Work is moving up a gear at Tickner's Heath in Alfold, where volunteers have begun a two- to three-year project to create a new canal cut and two bridges.
The route of the canal is blocked here by the causeway which carries Dunsfold Road. Originally, a brick arch bridge built in the 1810s carried the road over the canal but by 1913 the original bridge had been demolished and the road realigned onto an earth causeway. The Trust looked at several options before deciding that the best solution was to avoid the obstruction altogether and so in an ambitious project volunteers will construct a new length of canal, approximately 180m long, to divert around the causeway and create a new road bridge at a point where Dunsfold Road is straight.
The road bridge will be similar to that constructed by volunteers at nearby Compasses, at the entrance to Dunsfold Park. This bridge was recognised with a highly commended award in the Waverley Design Awards 2019.
A short length of temporary road will be built to take traffic around the bridge site during construction and a separate, parallel bridge will be built for the use of pedestrians, cyclists and horse riders, along with a new footpath.
With both bridges in place and the road re-opened to traffic, the new canal cut will be excavated. The last 100 yards of the existing canal will be partially filled and landscaped with areas of wetland and replacement tree planting. Hedgerow planting will add 75m of native species to the site and a reptile pond and hibernaculum are to be added.

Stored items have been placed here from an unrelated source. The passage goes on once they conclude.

(** [round_sqrt] is [Math.round] of the real square root: the integer
    within one half of it, the upper half excluded. *)
Lemma round_sqrt_spec q :
  (0 <= Q2R q)%R ->
  (IZR (round_sqrt q) - / 2 <= sqrt (Q2R q) < IZR (round_sqrt q) + / 2)%R.
Proof.
  intros Hq. unfold round_sqrt.
  set (m := Qfloor (4 * q)). set (s := Z.sqrt m). set (w := (s + 1) / 2).
  assert (IZR m <= 4 * Q2R q < IZR m + 1)%R as [Hm1 Hm2].
  { pose proof (Qfloor_le (4 * q)) as H1. pose proof (Qlt_floor (4 * q)) as H2.
    apply Qle_Rle in H1. apply Qlt_Rlt in H2. fold m in H1, H2.
    rewrite Q2R_mult in H1, H2.
    replace (Q2R 4) with 4%R in H1, H2 by (unfold Q2R; simpl; lra).
    unfold Q2R in H1 at 1. unfold Q2R in H2 at 2. simpl in H1, H2.
    rewrite plus_IZR in H2. lra. }
  assert (0 <= m) as Hm0.
  { apply le_IZR. apply Rnot_lt_le. intros Hneg.
    assert (IZR m + 1 <= 0)%R; [|lra].
    rewrite <- plus_IZR. apply IZR_le. apply lt_IZR in Hneg. lia. }
  pose proof (Z.sqrt_spec m Hm0) as [Hs1 Hs2]. fold s in Hs1, Hs2.
  pose proof (Z.sqrt_nonneg m) as Hs0. fold s in Hs0.
  assert (2 * w - 1 <= s <= 2 * w) as [Hw1 Hw2].
  { unfold w. pose proof (Z.div_mod (s + 1) 2). pose proof (Z.mod_pos_bound (s + 1) 2). lia. }
  assert (0 <= w) as Hw0 by (unfold w; apply Z.div_pos; lia).
  assert (0 <= sqrt (Q2R q))%R as Hsq by apply sqrt_pos.
  assert (sqrt (Q2R q) * sqrt (Q2R q) = Q2R q)%R as Hsqq by (apply sqrt_sqrt; assumption).
  split.
  - destruct (Z.eq_dec w 0) as [->|Hne]; [simpl; lra|].
    assert ((2 * w - 1) * (2 * w - 1) <= m) as Hz by nia.
    apply IZR_le in Hz. rewrite mult_IZR, minus_IZR, mult_IZR in Hz.
    assert (1 <= IZR w)%R as Hw by (apply IZR_le; lia).
    apply Rnot_lt_le. intros Hlt. nra.
  - assert (m + 1 <= (2 * w + 1) * (2 * w + 1)) as Hz by nia.
    apply IZR_le in Hz. rewrite mult_IZR, !plus_IZR, mult_IZR in Hz.
    assert (0 <= IZR w)%R as Hw by (apply IZR_le; lia).
    apply Rnot_le_lt. intros Hle. nra.
Qed.

End Distances.

(** ** Vertex insertion *)

Lemma double_tooClose_true (vs : list Double.Vertex.t) (x y : PrimFloat.float) :
  Double.tooClose vs x y = true <->
  exists v, v ∈ vs /\ Double.below_MIN_DISTANCE (Double.computed_distance v x y) = true.
Proof.
  unfold Double.tooClose. rewrite existsb_exists.
  split; intros (v & Hv & Hd); exists v; (split; [apply list_elem_of_In, Hv|exact Hd]).
Qed.

Lemma double_tooClose_false (vs : list Double.Vertex.t) (x y : PrimFloat.float) :
  Double.tooClose vs x y = false <->
  forall v, v ∈ vs -> Double.below_MIN_DISTANCE (Double.computed_distance v x y) = false.
Proof.
  split.
  - intros Hf v Hv.
    destruct (Double.below_MIN_DISTANCE (Double.computed_distance v x y)) eqn:Hd; [|reflexivity].
    assert (Double.tooClose vs x y = true) as Ht by (apply double_tooClose_true; eauto).
    congruence.
  - intros Hall. destruct (Double.tooClose vs x y) eqn:Ht; [|reflexivity].
    apply double_tooClose_true in Ht as (v & Hv & Hd). rewrite (Hall v Hv) in Hd. discriminate.
Qed.




(** C10. On an empty vertex list every point is accepted and gets index 0. *)
Theorem addVertex_first (es : list Edge.t) (x y : Q) :
  addVertex {| vertices := []; edges := es |} x y =
    (0, {| vertices := [Vertex.mk x y]; edges := es |}).
Proof. reflexivity. Qed.

(** ** Edge creation *)

Section EdgeCreation.

Lemma edge_exists_spec es a b :
  edge_exists es a b = true <->
  exists e, e ∈ es /\
    ((Edge.v1 e = a /\ Edge.v2 e = b) \/ (Edge.v1 e = b /\ Edge.v2 e = a)).
Proof.
  unfold edge_exists. rewrite existsb_exists.
  split; intros (e & He & H); exists e; (split; [apply list_elem_of_In, He|]).
  - apply orb_true_iff in H as [H|H]; apply andb_true_iff in H as [H1 H2];
      apply Z.eqb_eq in H1, H2; auto.
  - apply orb_true_iff.
    destruct H as [[H1 H2]|[H1 H2]]; [left|right]; apply andb_true_iff;
      split; apply Z.eqb_eq; assumption.
Qed.

Lemma edge_exists_sym es a b : edge_exists es a b = edge_exists es b a.
Proof.
  apply eq_true_iff_eq. rewrite !edge_exists_spec.
  split; intros (e & He & H); exists e; (split; [exact He|tauto]).
Qed.

Lemma vertex_at_Some vs i :
  0 <= i < Z.of_nat (length vs) -> exists v, vertex_at vs i = Some v.
Proof.
  intros Hi. unfold vertex_at. destruct (Z.ltb_spec i 0); [lia|].
  destruct (lookup_lt_is_Some_2 vs (Z.to_nat i)) as [v Hv]; [lia|]. eauto.
Qed.

(** The three ways [addEdge] can end, by the checks that decide them. *)
Lemma addEdge_cases g a b :
  (addEdge g a b = (false, InvalidVertices a b, g) /\
   (a = b \/ ~ (0 <= a < Z.of_nat (length (vertices g)))
          \/ ~ (0 <= b < Z.of_nat (length (vertices g))))) \/
  (addEdge g a b = (false, EdgeAlreadyExists a b, g) /\
   a <> b /\ 0 <= a < Z.of_nat (length (vertices g)) /\
   0 <= b < Z.of_nat (length (vertices g)) /\ edge_exists (edges g) a b = true) \/
  (exists va vb,
     vertex_at (vertices g) a = Some va /\ vertex_at (vertices g) b = Some vb /\
     addEdge g a b =
       (true,
        AddedEdge a b (round_sqrt (norm2 (Vertex.x va - Vertex.x vb) (Vertex.y va - Vertex.y vb))),
        {| vertices := vertices g;
           edges := edges g ++
             [Edge.mk (Z.min a b) (Z.max a b)
                (round_sqrt (norm2 (Vertex.x va - Vertex.x vb) (Vertex.y va - Vertex.y vb)))] |}) /\
     a <> b /\ 0 <= a < Z.of_nat (length (vertices g)) /\
     0 <= b < Z.of_nat (length (vertices g)) /\ edge_exists (edges g) a b = false).
Proof.
  unfold addEdge.
  destruct (Z.eqb_spec a b) as [Hab|Hab]; [left; simpl; auto|].
  destruct (Z.ltb_spec a 0) as [Ha0|Ha0]; [left; simpl; split; [reflexivity|right; left; lia]|].
  destruct (Z.ltb_spec b 0) as [Hb0|Hb0]; [left; simpl; split; [reflexivity|right; right; lia]|].
  unfold Z.geb.
  destruct (Z.compare_spec a (Z.of_nat (length (vertices g)))) as [Ha|Ha|Ha];
    try (left; simpl; split; [reflexivity|right; left; lia]).
  destruct (Z.compare_spec b (Z.of_nat (length (vertices g)))) as [Hb|Hb|Hb];
    try (left; simpl; split; [reflexivity|right; right; lia]).
  simpl. destruct (edge_exists (edges g) a b) eqn:Hex; simpl.
  - right. left. repeat split; auto; lia.
  - right. right.
    destruct (vertex_at_Some (vertices g) a) as [va Hva]; [lia|].
    destruct (vertex_at_Some (vertices g) b) as [vb Hvb]; [lia|].
    exists va, vb. rewrite Hva, Hvb. repeat split; auto; lia.
Qed.


End EdgeCreation.



(** ** The edge list of a graph built by requests *)

Section EdgeInvariant.

Lemma graph_inv_new : graph_inv new_Graph.
Proof. split; simpl; [intros e He; inversion He|constructor]. Qed.

Lemma graph_inv_addVertex g x y : graph_inv g -> graph_inv (snd (addVertex g x y)).
Proof.
  intros [Ho Hn]. unfold addVertex. destruct (tooClose (vertices g) x y); simpl.
  - split; assumption.
  - split; simpl; [|assumption]. intros e He. specialize (Ho e He).
    rewrite length_app. simpl. lia.
Qed.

Volunteer working parties operating several times a week have so far built a compound area on an adjacent agricultural field, created culverts and ditching, erected fencing and constructed a base for power connections. Tree protection fencing is now being installed, along with screening around the compound.
Contractors will be employed for piling, but volunteers will carry out a significant proportion of the construction and landscaping work.